-
sift the
flour, baking powder, and salt into a medium
bowl. Beat the butter and vanilla sugar in a
large bowl with an electric mixer at high speed
until creamy.
-
Mix in the
dry ingredients to form a stiff dough. Lightly
dust a surface with confectioners' sugar and
divide the dough in half.
-
Knead the
cocoa powder into one half of the dough until
well blended. Wrap each dough portion in plastic
wrap and refrigerate for at least 30 minutes.
-
Cut each
chilled portion in thirds and form into long
logs 1 inch (2.5 cm) in diameter. Press the
edges of the logs to make them into even-sided
oblongs.
-
Arrange the
three chocolate logs and the three plain logs on
top of each other in a checkerboard pattern.
-
To do so,
place one light log next to one dark log, then
set a dark log on top of the light log to make a
roll with alternating chocolate and plain
sections.
-
Seal the
sections together by brushing them with a little
egg white.
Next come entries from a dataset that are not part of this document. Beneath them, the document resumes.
(** * Codediff diff engine: a shallow embedding and its properties

    The engine (an IIFE exposing [window.DiffEngine]) is a chain of pure
    functions: [splitLines], [normalizeForCompare], [myersDiff],
    [wordDiff] / [tokenizeWords] / [computeLCS], the two HTML renderers,
    [computeStats], [renderPlainText] and the entry point [run].

    Conventions of the embedding:
    - a JavaScript string is the list of its UTF-16 code units ([list Z]);
    - a value that may be [undefined] (an array read) is an [option];
    - JavaScript numbers that hold array indexes and counters are [Z];
    - an [Int32Array] / [Int16Array] is a [list Z] whose writes wrap. *)

From Stdlib Require Import ZArith Lia Bool String Ascii.
From stdpp Require Import base decidable option list numbers strings pretty.

Local Open Scope Z_scope.

(** ** JavaScript values used by the engine *)

Abbreviation jsstring := (list Z) (only parsing).
Abbreviation jsval := (option (list Z)) (only parsing).

(** [arr[i]] on an ordinary array: [undefined] outside of it. *)
Definition arr_get {A : Type} (l : list A) (i : Z) : option A :=
  if decide (0 ≤ i) then l !! Z.to_nat i else None.

(** Storing a number in an [Int32Array] slot applies ToInt32. *)
Definition to_int32 (z : Z) : Z := (z + 2 ^ 31) `mod` 2 ^ 32 - 2 ^ 31.

(** [V[i]] on a typed array. Every read the engine performs is inside the
    array (the guards [k === -d] and [k !== d] see to it, see
    [slots_in_bounds]); the value chosen here for a read outside is never
    observed. *)
Definition ta_get (V : list Z) (i : Z) : Z :=
  if decide (0 ≤ i) then default 0 (V !! Z.to_nat i) else 0.

(** [V[i] = x] on an [Int32Array]: ignored outside the array. *)
Definition ta_set (V : list Z) (i x : Z) : list Z :=
  if decide (0 ≤ i) then <[Z.to_nat i := to_int32 x]> V else V.

(** ** Line-level aligner: the edits *)

Inductive edit_type := EEqual | EInsert | EDelete.

Record edit := Edit { e_type : edit_type; li : Z; ri : Z }.

Global Instance edit_type_eq_dec : EqDecision edit_type.
Proof. solve_decision. Defined.

Section Myers.
Context {A : Type} `{EqDecision A}.
Variables a b : list A.

Let n : Z := Z.of_nat (length a).
Let m : Z := Z.of_nat (length b).
Let max : Z := n + m.

(** [while (x < n && y < m && a[x] === b[y]) { x++; y++; }], returning
    the final [x]. The loop runs at most [n - x] times. *)
Fixpoint snake (fuel : nat) (x y : Z) : Z :=
  match fuel with
  | O => x
  | S fuel' =>
      if bool_decide (x < n) && bool_decide (y < m)
         && bool_decide (arr_get a x = arr_get b y)
      then snake fuel' (x + 1) (y + 1)
      else x
  end.

(** The choice between "move down" and "move right". *)
Definition goes_down (V : list Z) (d k : Z) : bool :=
  let idx := k + max in
  bool_decide (k = - d)
  || (bool_decide (k ≠ d)
      && bool_decide (ta_get V (idx - 1) < ta_get V (idx + 1))).

Definition start_x (V : list Z) (d k : Z) : Z :=
  let idx := k + max in
  if goes_down V d k then ta_get V (idx + 1) else ta_get V (idx - 1) + 1.

(** The body of the [k] loop up to the snake: the final [x]. *)
Definition diag_end (V : list Z) (d k : Z) : Z :=
  let x := start_x V d k in
  snake (Z.to_nat (n - x)) x (x - k).

(** [for (let k = -d; k <= d; k += 2)]: the values of [k]. *)
Definition diagonals (d : Z) : list Z :=
  (λ i, - d + 2 * i) <$> seqZ 0 (d + 1).
(** [uniform(a, b) = a + (b - a) * random()].  Over the rationals the value
    stays below [b]; the floating-point sum can round up to [b] itself, as
    the library documents.  The statements about draws of [uniform] therefore
    use the closed range from [a] to [b] only. *)
Definition uniform (a b : Q) : Gen Q :=
  let* u := random in ret (a + (b - a) * u)%Q.

Definition randrange (n : Z) : Gen Z := randbelow n.

(** [randint(a, b) = randrange(a, b + 1)] *)
Definition randint (a b : Z) : Gen Z :=
  let* k := randbelow (b + 1 - a) in ret (a + k).

(** [choice(seq)] on the non-empty sequence [x :: xs]. *)
Definition choice {A} (x : A) (xs : list A) : Gen A :=
  let* i := randbelow (Z.of_nat (length (x :: xs))) in
  ret (nth (Z.to_nat i) (x :: xs) x).

(** [x[i], x[j] = x[j], x[i]] *)
Definition swap {A} (i j : nat) (l : list A) : list A :=
  match l !! i, l !! j with
  | Some a, Some b => <[i := b]> (<[j := a]> l)
  | _, _ => l
  end.

(** [shuffle(x)]: for [i] from [len(x) - 1] down to 1, swap [x[i]] with
    [x[randbelow(i + 1)]]. *)
Fixpoint shuffle_from {A} (i : nat) (l : list A) : Gen (list A) :=
  match i with
  | O => ret l
  | S i' =>
      let* j := randbelow (Z.of_nat (S i') + 1) in
      shuffle_from i' (swap (S i') (Z.to_nat j) l)
  end.

Definition shuffle {A} (l : list A) : Gen (list A) :=
  shuffle_from (length l - 1) l.

(** [range(a, b)] *)
Definition range (a b : Z) : list Z := seqZ a (b - a).

(** ** Obstacle *)

Module Obstacle.

Record t := mk {
  oid : nat;
  x : Q;
  w : Q;
  base_speed : Q;
  dir : Z
}.

Definition set_x (ob : t) (x' : Q) : t :=
  mk (oid ob) x' (w ob) (base_speed ob) (dir ob).

(** [Obstacle(x, w, base_speed, direction)] *)
Definition init (x0 w0 speed : Q) (direction : Z) : Gen t :=
  let* i := fresh_oid in ret (mk i x0 w0 speed direction).

(** [self.x += self.dir * (self.base_speed * speed_mult) * dt] *)
Definition update (dt speed_mult : Q) (ob : t) : t :=
  set_x ob (x ob + inject_Z (dir ob) * (base_speed ob * speed_mult) * dt)%Q.

End Obstacle.

(** ** Lane *)

Inductive LaneType := LANE_GRASS | LANE_ROAD | LANE_RIVER | LANE_RAIL.

Definition LaneType_eqb (a b : LaneType) : bool :=
  match a, b with
  | LANE_GRASS, LANE_GRASS | LANE_ROAD, LANE_ROAD
  | LANE_RIVER, LANE_RIVER | LANE_RAIL, LANE_RAIL => true
  | _, _ => false
  end.
(** Offset of the first occurrence of [sub] in [s]. *)
Fixpoint index_of (sub s : string) : option nat :=
  if startswith s sub then Some 0%nat
  else match s with
       | EmptyString => None
       | String _ s' => S <$> index_of sub s'
       end.

(** [s.find(sub)] *)
Definition find (s sub : string) : Z :=
  match index_of sub s with
  | Some i => Z.of_nat i
  | None => -1
  end.

(** [sub in s] *)
Definition isin (sub s : string) : bool :=
  bool_decide (is_Some (index_of sub s)).

(** [str.isspace] on one character of the range 0..255: the ASCII
    controls 9..13 and 28..31, the space, NEL (133) and the no-break
    space (160). *)
Definition isspace (c : ascii) : bool :=
  let n := nat_of_ascii c in
  ((9 <=? n) && (n <=? 13) || (28 <=? n) && (n <=? 32)
   || (n =? 133) || (n =? 160))%nat.

Fixpoint lstrip (s : string) : string :=
  match s with
  | String c s' => if isspace c then lstrip s' else s
  | EmptyString => EmptyString
  end.

Fixpoint rstrip (s : string) : string :=
  match s with
  | EmptyString => EmptyString
  | String c s' =>
      match rstrip s' with
      | EmptyString => if isspace c then EmptyString else String c EmptyString
      | r => String c r
      end
  end.

(** [s.strip()] *)
Definition strip (s : string) : string := rstrip (lstrip s).

(** [s.split(sep, maxsplit)] for a non-empty [sep]; [maxsplit = None] is
    Python's default (no limit).  The scan restarts after each separator
    found, so the pieces are cut at non-overlapping occurrences, left to
    right.  [fuel] bounds the number of cuts. *)
Fixpoint split_go (fuel : nat) (maxsplit : option nat) (sep s : string)
  : list string :=
  match fuel with
  | O => [s]
  | S fuel' =>
      match maxsplit with
      | Some O => [s]
      | _ =>
          match index_of sep s with
          | None => [s]
          | Some i =>
              take i s ::
                split_go fuel' (Nat.pred <$> maxsplit) sep
                  (drop (i + String.length sep) s)
          end
      end
  end.

Definition split (s sep : string) (maxsplit : option nat) : list string :=
  split_go (S (String.length s)) maxsplit sep s.

(** [s.replace(old, new)] for a non-empty [old]. *)
Fixpoint replace_go (fuel : nat) (old new s : string) : string :=
  match fuel with
  | O => s
  | S fuel' =>
      match index_of old s with
      | None => s
      | Some i =>
          take i s ++ new ++
            replace_go fuel' old new (drop (i + String.length old) s)
      end
  end.

Definition replace (s old new : string) : string :=
  replace_go (S (String.length s)) old new s.
(** ** C6: the two encryptions of the area password *)

(** C6, as the code has it.  A ConfigDict that is not tagged [deleted],
    holds [area_password] and whose [encryption] entry holds both [md5]
    and [plaintext_password] makes [verify] raise a ConfigError; when the
    mandatory fields and the VRF rule pass, it is the error of this
    rule. *)
Theorem verify_area_password_exclusive (isis : dict) (encryption : value) :
  contains "deleted" isis = false ->
  contains "area_password" isis = true ->
  lookup "encryption" isis = Some encryption ->
  mem "md5" (py_iter encryption) = true ->
  mem "plaintext_password" (py_iter encryption) = true ->
  (exists msg, verify isis = Raise (ConfigError msg))
  /\ (mandatory_fields isis = Ret tt ->
      vrf_membership isis = Ret tt ->
      verify isis = Raise (ConfigError
        "Can not use both md5 and plaintext-password for ISIS area-password!")).
Proof.
  intros Hdel Hpw Henc Hmd5 Hplain.
  rewrite (verify_rules _ (removal_false _ (contains_nonempty _ _ Hpw) Hdel)).
  assert (Hrule : area_password_encryption isis = Raise (ConfigError
            "Can not use both md5 and plaintext-password for ISIS area-password!")).
  { unfold area_password_encryption, getitem.
    rewrite Hpw, Henc. simpl. rewrite Hmd5, Hplain. reflexivity. }
  split.
  - destruct (mandatory_fields_cases isis) as [[-> Hi] | [msg ->]];
      [|simpl; eauto].
    destruct (vrf_membership_cases _ Hi) as [-> | [msg ->]]; [|simpl; eauto].
    rewrite Hrule. simpl. eauto.
  - intros -> ->. rewrite Hrule. reflexivity.
Qed.

(** ** C9: an area password without [encryption] *)

(** C9, as the code has it.  A ConfigDict that is not tagged [deleted]
    and holds [area_password] but not [encryption] never makes [verify]
    return: the lookup [isis['encryption']] finds nothing, and when the
    mandatory fields are present and the VRF rule passes, [verify] ends in
    the missing-key error of that lookup, not in a ConfigError. *)
Theorem verify_area_password_missing_encryption (isis : dict) :
  contains "deleted" isis = false ->
  contains "area_password" isis = true ->
  contains "encryption" isis = false ->
  lookup "encryption" isis = None
  /\ verify isis <> Ret tt
  /\ (mandatory_fields isis = Ret tt ->
      vrf_membership isis = Ret tt ->
      verify isis = Raise (KeyError "encryption")).
Proof.
  intros Hdel Hpw Henc.
  assert (Hrule : area_password_encryption isis = Raise (KeyError "encryption")).
  { unfold area_password_encryption.
    rewrite Hpw, (not_contains_getitem _ _ Henc). reflexivity. }
  rewrite (verify_rules _ (removal_false _ (contains_nonempty _ _ Hpw) Hdel)).
  split; [|split].
  - unfold contains in Henc. destruct (lookup "encryption" isis);
      [discriminate | reflexivity].
  - intros H.
    apply seq_ret in H as [_ H]. apply seq_ret in H as [_ H].
    apply seq_ret in H as [H _]. congruence.
  - intros -> ->. rewrite Hrule. reflexivity.
Qed.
The dough will now be rectangular in
shape. Wrap in plastic wrap and refrigerate for
at least 1 hour.
-
Preheat the
oven to 375°F/190°C/gas 5. Butter two large
cookie sheets. Slice the dough 1/4 inch (5 mm)
thick and place 1 1/2 inches (4 cm) apart on the
prepared cookie sheets.
-
Bake for
10-15 minutes, or until lightly browned and the
edges are firm. Transfer to racks to cool.